• [TASK TO CARRY OUT]
Each line below should be set down again unchanged.

[Collected data]
(* ===== verification/Sleep.v ===== *)
(** A thread that sleeps: the scheduler and the timers together. [rt_thread_delay] takes the
    running thread off the processor until the tick interrupt has come as often as asked for. *)

From S2P Require Import Prelude.
From S2P Require Import RtDef.
From S2P Require Import Kernel.
From S2P Require Import Timer.
From S2P Require Import TimerRun.
From S2P Require Import Sched.
From S2P Require Import SchedInv.
From S2P Require Import SchedRun.
Open Scope Z_scope.

#[local] Arguments list_remove : simpl never.

(** * Who is suspended *)

Lemma suspended_eq x y : state_of x = state_of y → is_suspended x = is_suspended y.
Proof. intros E. by rewrite !suspended_state, E. Qed.

(** A switch concerns threads that are not suspended, or that stay suspended. *)
Lemma scheduled_susp s c s' u : rt_current_thread s = Some c → sched_ok s → scheduled s c s' → is_suspended (st s' u) = is_suspended (st s u).
Proof.
  intros Hc Hok [Hn | s1 t p l _ _ _ _ E _ _ _ _ _ | s1 t p l _ Hr _ _ _ [W1 W2 W3 W4 _ _ _ _ _]]; [done | by rewrite E |].
  unfold ready in Hr. destruct (decide (u = t)) as [-> | Hut]; [rewrite W2, !suspended_state, state_enter, Hr by done; done |].
  destruct (decide (u = c)) as [-> | Huc]; [|by rewrite W4]. rewrite W3, !suspended_state, state_unyield. unfold running.
  destruct (Z.eqb_spec (state_of (st s c)) RT_THREAD_RUNNING) as [E | E]; [by rewrite state_enter, E |done].
Qed.
Record sfdp_true (s : io) (tab : list Z) : Prop := {
  tr_header : ∃ mi ma n x, ma ≤ 1
    ∧ take 8 (np_sfdp (nor_spec (io_nor s))) = [0x53; 0x46; 0x44; 0x50; mi; ma; n; x];
  tr_basic : ∃ id mi ma len p0 p1 p2 x, ma ≤ 1 ∧ 9 ≤ len ∧ is_u8 p0 ∧ is_u8 p1 ∧ is_u8 p2
    ∧ take 8 (drop 8 (np_sfdp (nor_spec (io_nor s)))) = [id; mi; ma; len; p0; p1; p2; x]
    ∧ take 36 (drop (Z.to_nat (p2 * 65536 + (p1 * 256 + p0))) (np_sfdp (nor_spec (io_nor s)))) = tab;
  tr_len : length tab = 36%nat;
  tr_4k : Z.land (nthZ tab 0) 0x03 = 1 ∨ Z.land (nthZ tab 0) 0x03 = 3;
  tr_addr : 0 ≤ Z.shiftr (Z.land (nthZ tab 2) (Z.shiftl 0x03 1)) 1 ≤ 2;
  tr_cap : table_capacity tab = Some (blen (nor_mem (io_nor s)));
  tr_erasers : ∀ i, 0 ≤ i < 4 → nthZ tab (28 + 2 * i) = 0
    ∨ (0 < nthZ tab (28 + 2 * i) < 32
       ∧ eraser_true s (mk_eraser (2 ^ nthZ tab (28 + 2 * i)) (nthZ tab (28 + 2 * i + 1))));
  tr_some : ∃ i, 0 ≤ i < 4 ∧ nthZ tab (28 + 2 * i) ≠ 0
}.

Lemma sfdp_true_spec s s' tab :
  nor_spec (io_nor s') = nor_spec (io_nor s) → nor_mem (io_nor s') = nor_mem (io_nor s) →
  sfdp_true s tab → sfdp_true s' tab.
Proof.
  intros E1 E2 []. assert (∀ e, eraser_true s e → eraser_true s' e) as He.
  { intros e. unfold eraser_true, erases. by rewrite E1, E2. }
  constructor; rewrite ?E1, ?E2; try done. intros i Hi. destruct (tr_erasers0 i Hi) as [|[? ?]]; auto.
Qed.

Lemma take_area k (l r : list Z) : length (take k l) = k → take k (l ++ r) = take k l.
Proof. intros H. rewrite length_take in H. apply take_app_le. lia. Qed.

• [OUTPUT FOR THIS EXERCISE]
(* ===== verification/Sleep.v ===== *)
(** A thread that sleeps: the scheduler and the timers together. [rt_thread_delay] takes the
    running thread off the processor until the tick interrupt has come as often as asked for. *)

From S2P Require Import Prelude.
From S2P Require Import RtDef.
From S2P Require Import Kernel.
From S2P Require Import Timer.
From S2P Require Import TimerRun.
From S2P Require Import Sched.
From S2P Require Import SchedInv.
From S2P Require Import SchedRun.
Open Scope Z_scope.

#[local] Arguments list_remove : simpl never.

(** * Who is suspended *)

Lemma suspended_eq x y : state_of x = state_of y → is_suspended x = is_suspended y.
Proof. intros E. by rewrite !suspended_state, E. Qed.

(** A switch concerns threads that are not suspended, or that stay suspended. *)
Lemma scheduled_susp s c s' u : rt_current_thread s = Some c → sched_ok s → scheduled s c s' → is_suspended (st s' u) = is_suspended (st s u).
Proof.
  intros Hc Hok [Hn | s1 t p l _ _ _ _ E _ _ _ _ _ | s1 t p l _ Hr _ _ _ [W1 W2 W3 W4 _ _ _ _ _]]; [done | by rewrite E |].
  unfold ready in Hr. destruct (decide (u = t)) as [-> | Hut]; [rewrite W2, !suspended_state, state_enter, Hr by done; done |].
  destruct (decide (u = c)) as [-> | Huc]; [|by rewrite W4]. rewrite W3, !suspended_state, state_unyield. unfold running.
  destruct (Z.eqb_spec (state_of (st s c)) RT_THREAD_RUNNING) as [E | E]; [by rewrite state_enter, E |done].
Qed.
Record sfdp_true (s : io) (tab : list Z) : Prop := {
  tr_header : ∃ mi ma n x, ma ≤ 1
    ∧ take 8 (np_sfdp (nor_spec (io_nor s))) = [0x53; 0x46; 0x44; 0x50; mi; ma; n; x];
  tr_basic : ∃ id mi ma len p0 p1 p2 x, ma ≤ 1 ∧ 9 ≤ len ∧ is_u8 p0 ∧ is_u8 p1 ∧ is_u8 p2
    ∧ take 8 (drop 8 (np_sfdp (nor_spec (io_nor s)))) = [id; mi; ma; len; p0; p1; p2; x]
    ∧ take 36 (drop (Z.to_nat (p2 * 65536 + (p1 * 256 + p0))) (np_sfdp (nor_spec (io_nor s)))) = tab;
  tr_len : length tab = 36%nat;
  tr_4k : Z.land (nthZ tab 0) 0x03 = 1 ∨ Z.land (nthZ tab 0) 0x03 = 3;
  tr_addr : 0 ≤ Z.shiftr (Z.land (nthZ tab 2) (Z.shiftl 0x03 1)) 1 ≤ 2;
  tr_cap : table_capacity tab = Some (blen (nor_mem (io_nor s)));
  tr_erasers : ∀ i, 0 ≤ i < 4 → nthZ tab (28 + 2 * i) = 0
    ∨ (0 < nthZ tab (28 + 2 * i) < 32
       ∧ eraser_true s (mk_eraser (2 ^ nthZ tab (28 + 2 * i)) (nthZ tab (28 + 2 * i + 1))));
  tr_some : ∃ i, 0 ≤ i < 4 ∧ nthZ tab (28 + 2 * i) ≠ 0
}.

Lemma sfdp_true_spec s s' tab :
  nor_spec (io_nor s') = nor_spec (io_nor s) → nor_mem (io_nor s') = nor_mem (io_nor s) →
  sfdp_true s tab → sfdp_true s' tab.
Proof.
  intros E1 E2 []. assert (∀ e, eraser_true s e → eraser_true s' e) as He.
  { intros e. unfold eraser_true, erases. by rewrite E1, E2. }
  constructor; rewrite ?E1, ?E2; try done. intros i Hi. destruct (tr_erasers0 i Hi) as [|[? ?]]; auto.
Qed.

Lemma take_area k (l r : list Z) : length (take k l) = k → take k (l ++ r) = take k l.
Proof. intros H. rewrite length_take in H. apply take_app_le. lia. Qed.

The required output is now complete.